(** * Requirements and their status: a shallow embedding of
      [project/plugins/requirement.py] and of the layers around it.

    Python objects live in a store: mutable containers (dict, list) are
    reached through references, immutable scalars are values.  Methods are
    written in a small state-and-exception monad over that store, the way
    the Python code threads [self], [environ] and the heap. *)

From Stdlib Require Import ZArith String Ascii List Lia DecimalString.
From stdpp Require Import base option gmap strings list fin_maps.

Local Open Scope string_scope.
Local Open Scope list_scope.

(* ===================================================================== *)
(** ** Python strings                                                     *)
(* ===================================================================== *)

(** [s.endswith(suffix)]: the last [len(suffix)] characters of [s] are
    [suffix]. *)
Definition endswith (s suffix : string) : bool :=
  let n := String.length s in
  let k := String.length suffix in
  if (k <=? n)%nat then String.eqb (substring (n - k) k s) suffix else false.

(** [any(...)] over a tuple. *)
Definition any {A : Type} (p : A -> bool) (xs : list A) : bool := existsb p xs.

(** [needle in haystack] for two strings. *)
Fixpoint str_contains (needle haystack : string) : bool :=
  String.prefix needle haystack ||
  match haystack with
  | EmptyString => false
  | String _ rest => str_contains needle rest
  end.

(* ===================================================================== *)
(** ** Python values and the object store                                 *)
(* ===================================================================== *)

Definition loc := positive.

(** Scalars are immutable and carried by value; a dict or a list is a
    reference into the store. *)
Inductive val : Type :=
| VNone
| VBool (b : bool)
| VInt (z : Z)
| VStr (s : string)
| VRef (l : loc).

(** The containers of option data: a dict keyed by strings, a list. *)
Inductive obj : Type :=
| ODict (items : gmap string val)
| OList (elems : list val).

Abbreviation heap := (gmap loc obj).

#[global] Instance val_eq_dec : EqDecision val.
Proof. solve_decision. Defined.

(** [key in d] *)
Definition dict_contains (items : gmap string val) (key : string) : bool :=
  match items !! key with
  | Some _ => true
  | None => false
  end.

(** The state a method runs in: the object store, and the contents of the
    [environ] mapping (string to string) that the caller passes by
    reference. *)
Record world : Type := World {
  objects : heap;
  environ : gmap string string
}.

(** State and exception monad: [None] is a raised Python exception. *)
Definition M (A : Type) : Type := world -> option (A * world).

Definition ret {A} (a : A) : M A := fun w => Some (a, w).
Definition raise {A} : M A := fun _ => None.
Definition bind {A B} (k : A -> M B) (m : M A) : M B :=
  fun w => match m w with
           | Some (a, w') => k a w'
           | None => None
           end.

(** [x ← m; k] sequences two statements. *)
#[global] Instance M_bind : MBind M := @bind.

(** A statement that only reads returns in the state it ran in. *)
Definition read_only {A} (m : M A) : Prop :=
  forall w a w', m w = Some (a, w') -> w' = w.

(** Primitive effects. *)
Definition get_object (l : loc) : M obj :=
  fun w => match objects w !! l with
           | Some o => Some (o, w)
           | None => None
           end.

Definition get_dict (l : loc) : M (gmap string val) :=
  o ← get_object l;
  match o with
  | ODict items => ret items
  | OList _ => raise
  end.

Definition set_object (l : loc) (o : obj) : M unit :=
  fun w => Some (tt, World (<[l := o]> (objects w)) (environ w)).

(** A new object gets an address no object has yet. *)
Definition alloc (o : obj) : M loc :=
  fun w => let l := fresh (dom (objects w)) in
           Some (l, World (<[l := o]> (objects w)) (environ w)).

(** [environ.get(key, None)] *)
Definition environ_get (key : string) : M (option string) :=
  fun w => Some (environ w !! key, w).

(** Truth value of an object: [None], [False], [0], [""], [[]] and [{}] are
    false, everything else is true. *)
Definition truthy (v : val) : M bool :=
  match v with
  | VNone => ret false
  | VBool b => ret b
  | VInt z => ret (negb (z =? 0)%Z)
  | VStr s => ret (negb (String.eqb s ""))
  | VRef l =>
      o ← get_object l;
      match o with
      | ODict items => ret (negb (Nat.eqb (size items) 0))
      | OList elems => ret (negb (Nat.eqb (length elems) 0))
      end
  end.

(** The objects that Python counts as true, case by case and without
    reference to [truthy]: [True], a number other than zero, a string with
    at least one character, a dict or a list with at least one item. *)
Inductive python_true (h : heap) : val -> Prop :=
| true_bool : python_true h (VBool true)
| true_int (z : Z) : z <> 0%Z -> python_true h (VInt z)
| true_str (s : string) : s <> "" -> python_true h (VStr s)
| true_dict (l : loc) (items : gmap string val) :
    h !! l = Some (ODict items) -> items <> ∅ -> python_true h (VRef l)
| true_list (l : loc) (elems : list val) :
    h !! l = Some (OList elems) -> elems <> [] -> python_true h (VRef l).

(* ===================================================================== *)
(** ** copy.deepcopy                                                      *)
(* ===================================================================== *)

(** A [for] loop over [xs] that threads [s] through its body. *)
Fixpoint foldM {A S} (f : A -> S -> M S) (xs : list A) (s : S) : M S :=
  match xs with
  | [] => ret s
  | x :: rest => s' ← f x s; foldM f rest s'
  end.

Definition dict_setitem (l : loc) (key : string) (v : val) : M unit :=
  items ← get_dict l;
  set_object l (ODict (<[key := v]> items)).

Definition list_append (l : loc) (v : val) : M unit :=
  o ← get_object l;
  match o with
  | OList elems => set_object l (OList (elems ++ [v]))
  | ODict _ => raise
  end.

(** The loop bodies: [y[deepcopy(key, memo)] = deepcopy(value, memo)] (a
    string key is its own copy) and [y.append(deepcopy(a, memo))]. *)
Definition copy_item (dc : val -> gmap loc loc -> M (val * gmap loc loc)) (y : loc)
    (item : string * val) (memo : gmap loc loc) : M (gmap loc loc) :=
  '(value', memo') ← dc item.2 memo;
  _ ← dict_setitem y item.1 value';
  ret memo'.

Definition copy_elem (dc : val -> gmap loc loc -> M (val * gmap loc loc)) (y : loc)
    (a : val) (memo : gmap loc loc) : M (gmap loc loc) :=
  '(a', memo') ← dc a memo;
  _ ← list_append y a';
  ret memo'.

(** [deepcopy(x, memo)]: scalars are returned as they are; a container met
    before is answered from [memo]; a new container is allocated empty,
    recorded in [memo], and filled with the copies of its items in order.
    [fuel] bounds the depth of the recursion. *)
Fixpoint deepcopy (fuel : nat) (x : val) (memo : gmap loc loc)
  : M (val * gmap loc loc) :=
  match x with
  | VRef l =>
      match memo !! l with
      | Some y => ret (VRef y, memo)
      | None =>
          match fuel with
          | O => raise
          | S fuel' =>
              o ← get_object l;
              match o with
              | ODict items =>
                  y ← alloc (ODict ∅);
                  memo' ← foldM (copy_item (deepcopy fuel') y)
                                 (map_to_list items) (<[l := y]> memo);
                  ret (VRef y, memo')
              | OList elems =>
                  y ← alloc (OList []);
                  memo' ← foldM (copy_elem (deepcopy fuel') y)
                                 elems (<[l := y]> memo);
                  ret (VRef y, memo')
              end
          end
      end
  | _ => ret (x, memo)
  end.

(* ===================================================================== *)
(** ** requirement.py                                                     *)
(* ===================================================================== *)

(** Modelled from the spec: the provider class is not in the sources.  This
    module only passes providers on in [possible_providers]; a provider
    carries the name that the configuration form uses for it. *)
Record Provider : Type := mkProvider { provider_name : string }.

(** Modelled from the spec: the plugin registry is not in the sources.
    [check_status] only calls [find_providers_by_env_var(self, self.env_var)]
    on it, a read-only lookup that returns the providers in registration
    order; the registry sees the requirement through its options and its
    variable name. *)
Record PluginRegistry : Type := mkRegistry {
  find_providers_by_env_var : loc -> string -> list Provider
}.

(** class EnvVarRequirement(Requirement): [registry] and [options] are the
    attributes of the base class, [options] is a reference to a dict. *)
Record EnvVarRequirement : Type := mkEnvVarRequirement {
  registry : PluginRegistry;
  options : loc;
  env_var : string
}.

......

Only the lines from the first one of the listing up to and including the line where "VInt (z : Z)" appears are wanted, reproduced exactly.

(** * Requirements and their status: a shallow embedding of
      [project/plugins/requirement.py] and of the layers around it.

    Python objects live in a store: mutable containers (dict, list) are
    reached through references, immutable scalars are values.  Methods are
    written in a small state-and-exception monad over that store, the way
    the Python code threads [self], [environ] and the heap. *)

From Stdlib Require Import ZArith String Ascii List Lia DecimalString.
From stdpp Require Import base option gmap strings list fin_maps.

Local Open Scope string_scope.
Local Open Scope list_scope.

(* ===================================================================== *)
(** ** Python strings                                                     *)
(* ===================================================================== *)

(** [s.endswith(suffix)]: the last [len(suffix)] characters of [s] are
    [suffix]. *)
Definition endswith (s suffix : string) : bool :=
  let n := String.length s in
  let k := String.length suffix in
  if (k <=? n)%nat then String.eqb (substring (n - k) k s) suffix else false.

(** [any(...)] over a tuple. *)
Definition any {A : Type} (p : A -> bool) (xs : list A) : bool := existsb p xs.

(** [needle in haystack] for two strings. *)
Fixpoint str_contains (needle haystack : string) : bool :=
  String.prefix needle haystack ||
  match haystack with
  | EmptyString => false
  | String _ rest => str_contains needle rest
  end.

(* ===================================================================== *)
(** ** Python values and the object store                                 *)
(* ===================================================================== *)

Definition loc := positive.

(** Scalars are immutable and carried by value; a dict or a list is a
    reference into the store. *)
Inductive val : Type :=
| VNone
| VBool (b : bool)
| VInt (z : Z)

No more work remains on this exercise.